EXERCISE DESCRIPTION: Take the entries below and print only the lines from the one with "(** * A compressed" through the one with "before, the columns", exactly as they stand, both ends included.

Stored items:
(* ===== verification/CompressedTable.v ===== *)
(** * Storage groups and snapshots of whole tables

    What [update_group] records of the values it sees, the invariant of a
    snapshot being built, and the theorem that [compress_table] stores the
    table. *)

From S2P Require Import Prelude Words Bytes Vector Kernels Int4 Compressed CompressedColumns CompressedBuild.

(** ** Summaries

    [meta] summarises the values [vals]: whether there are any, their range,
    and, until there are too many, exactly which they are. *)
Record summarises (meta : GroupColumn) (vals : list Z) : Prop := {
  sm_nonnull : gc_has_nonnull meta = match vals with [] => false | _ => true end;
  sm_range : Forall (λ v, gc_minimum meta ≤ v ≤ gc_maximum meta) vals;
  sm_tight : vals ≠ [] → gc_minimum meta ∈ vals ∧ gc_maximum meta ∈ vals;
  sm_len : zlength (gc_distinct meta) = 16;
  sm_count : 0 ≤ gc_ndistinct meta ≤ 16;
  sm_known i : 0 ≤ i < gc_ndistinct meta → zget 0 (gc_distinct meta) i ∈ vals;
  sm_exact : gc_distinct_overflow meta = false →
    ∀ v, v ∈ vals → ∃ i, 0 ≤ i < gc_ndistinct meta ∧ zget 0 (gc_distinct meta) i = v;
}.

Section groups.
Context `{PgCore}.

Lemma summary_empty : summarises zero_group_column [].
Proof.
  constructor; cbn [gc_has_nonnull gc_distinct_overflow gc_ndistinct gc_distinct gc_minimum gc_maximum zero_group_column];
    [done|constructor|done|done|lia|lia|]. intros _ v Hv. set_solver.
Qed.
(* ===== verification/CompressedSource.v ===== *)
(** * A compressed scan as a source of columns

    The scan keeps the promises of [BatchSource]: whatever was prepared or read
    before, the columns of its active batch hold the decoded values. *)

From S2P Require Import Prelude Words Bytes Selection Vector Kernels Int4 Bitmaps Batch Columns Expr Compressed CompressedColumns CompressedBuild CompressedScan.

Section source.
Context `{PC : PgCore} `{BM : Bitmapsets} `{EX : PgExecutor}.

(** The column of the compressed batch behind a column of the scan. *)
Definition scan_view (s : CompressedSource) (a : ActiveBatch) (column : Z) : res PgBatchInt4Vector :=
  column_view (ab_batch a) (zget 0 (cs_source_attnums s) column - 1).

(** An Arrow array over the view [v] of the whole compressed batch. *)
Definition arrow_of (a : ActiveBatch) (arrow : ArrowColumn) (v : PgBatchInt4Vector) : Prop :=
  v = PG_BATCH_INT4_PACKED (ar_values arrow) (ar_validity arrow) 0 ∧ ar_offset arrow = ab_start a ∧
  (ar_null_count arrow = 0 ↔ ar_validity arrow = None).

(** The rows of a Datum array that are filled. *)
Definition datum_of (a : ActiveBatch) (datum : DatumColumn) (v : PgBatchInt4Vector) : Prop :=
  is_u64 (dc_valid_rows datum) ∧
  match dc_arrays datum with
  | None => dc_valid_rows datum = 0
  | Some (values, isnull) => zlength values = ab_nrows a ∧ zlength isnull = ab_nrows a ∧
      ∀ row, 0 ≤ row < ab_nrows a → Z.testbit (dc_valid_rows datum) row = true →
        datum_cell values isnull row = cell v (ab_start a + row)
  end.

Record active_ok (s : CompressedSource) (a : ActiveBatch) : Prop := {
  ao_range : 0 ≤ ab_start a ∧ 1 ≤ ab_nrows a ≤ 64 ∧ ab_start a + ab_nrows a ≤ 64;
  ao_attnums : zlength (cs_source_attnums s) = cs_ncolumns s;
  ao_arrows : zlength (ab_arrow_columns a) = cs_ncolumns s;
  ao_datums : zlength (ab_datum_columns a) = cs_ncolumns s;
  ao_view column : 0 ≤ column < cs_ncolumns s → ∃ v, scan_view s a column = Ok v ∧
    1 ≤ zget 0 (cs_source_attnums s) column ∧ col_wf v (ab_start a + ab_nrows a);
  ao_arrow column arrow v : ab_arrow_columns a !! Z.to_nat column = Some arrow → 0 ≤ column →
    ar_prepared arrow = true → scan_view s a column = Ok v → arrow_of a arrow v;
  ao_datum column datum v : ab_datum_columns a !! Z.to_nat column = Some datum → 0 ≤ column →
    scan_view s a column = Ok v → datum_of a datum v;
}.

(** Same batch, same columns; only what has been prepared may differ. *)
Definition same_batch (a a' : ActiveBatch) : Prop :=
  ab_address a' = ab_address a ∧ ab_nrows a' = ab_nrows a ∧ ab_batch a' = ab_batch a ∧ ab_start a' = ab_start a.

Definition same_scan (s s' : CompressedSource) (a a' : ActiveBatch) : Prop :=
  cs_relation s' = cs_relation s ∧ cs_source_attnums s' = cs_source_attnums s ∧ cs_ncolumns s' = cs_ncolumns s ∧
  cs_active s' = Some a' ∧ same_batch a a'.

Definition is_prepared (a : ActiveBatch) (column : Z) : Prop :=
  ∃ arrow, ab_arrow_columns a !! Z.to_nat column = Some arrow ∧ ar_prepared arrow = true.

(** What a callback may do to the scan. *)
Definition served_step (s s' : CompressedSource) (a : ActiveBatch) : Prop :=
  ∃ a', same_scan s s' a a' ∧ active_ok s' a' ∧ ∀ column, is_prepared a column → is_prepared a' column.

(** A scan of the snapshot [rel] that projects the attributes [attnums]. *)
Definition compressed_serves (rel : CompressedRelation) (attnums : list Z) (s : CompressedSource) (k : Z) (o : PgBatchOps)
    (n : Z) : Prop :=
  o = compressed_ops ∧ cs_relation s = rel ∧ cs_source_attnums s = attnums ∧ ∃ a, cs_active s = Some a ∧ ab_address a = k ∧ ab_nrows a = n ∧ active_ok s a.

OUTPUT OF THE TASK:
(** * A compressed scan as a source of columns

    The scan keeps the promises of [BatchSource]: whatever was prepared or read
    before, the columns of its active batch hold the decoded values. *)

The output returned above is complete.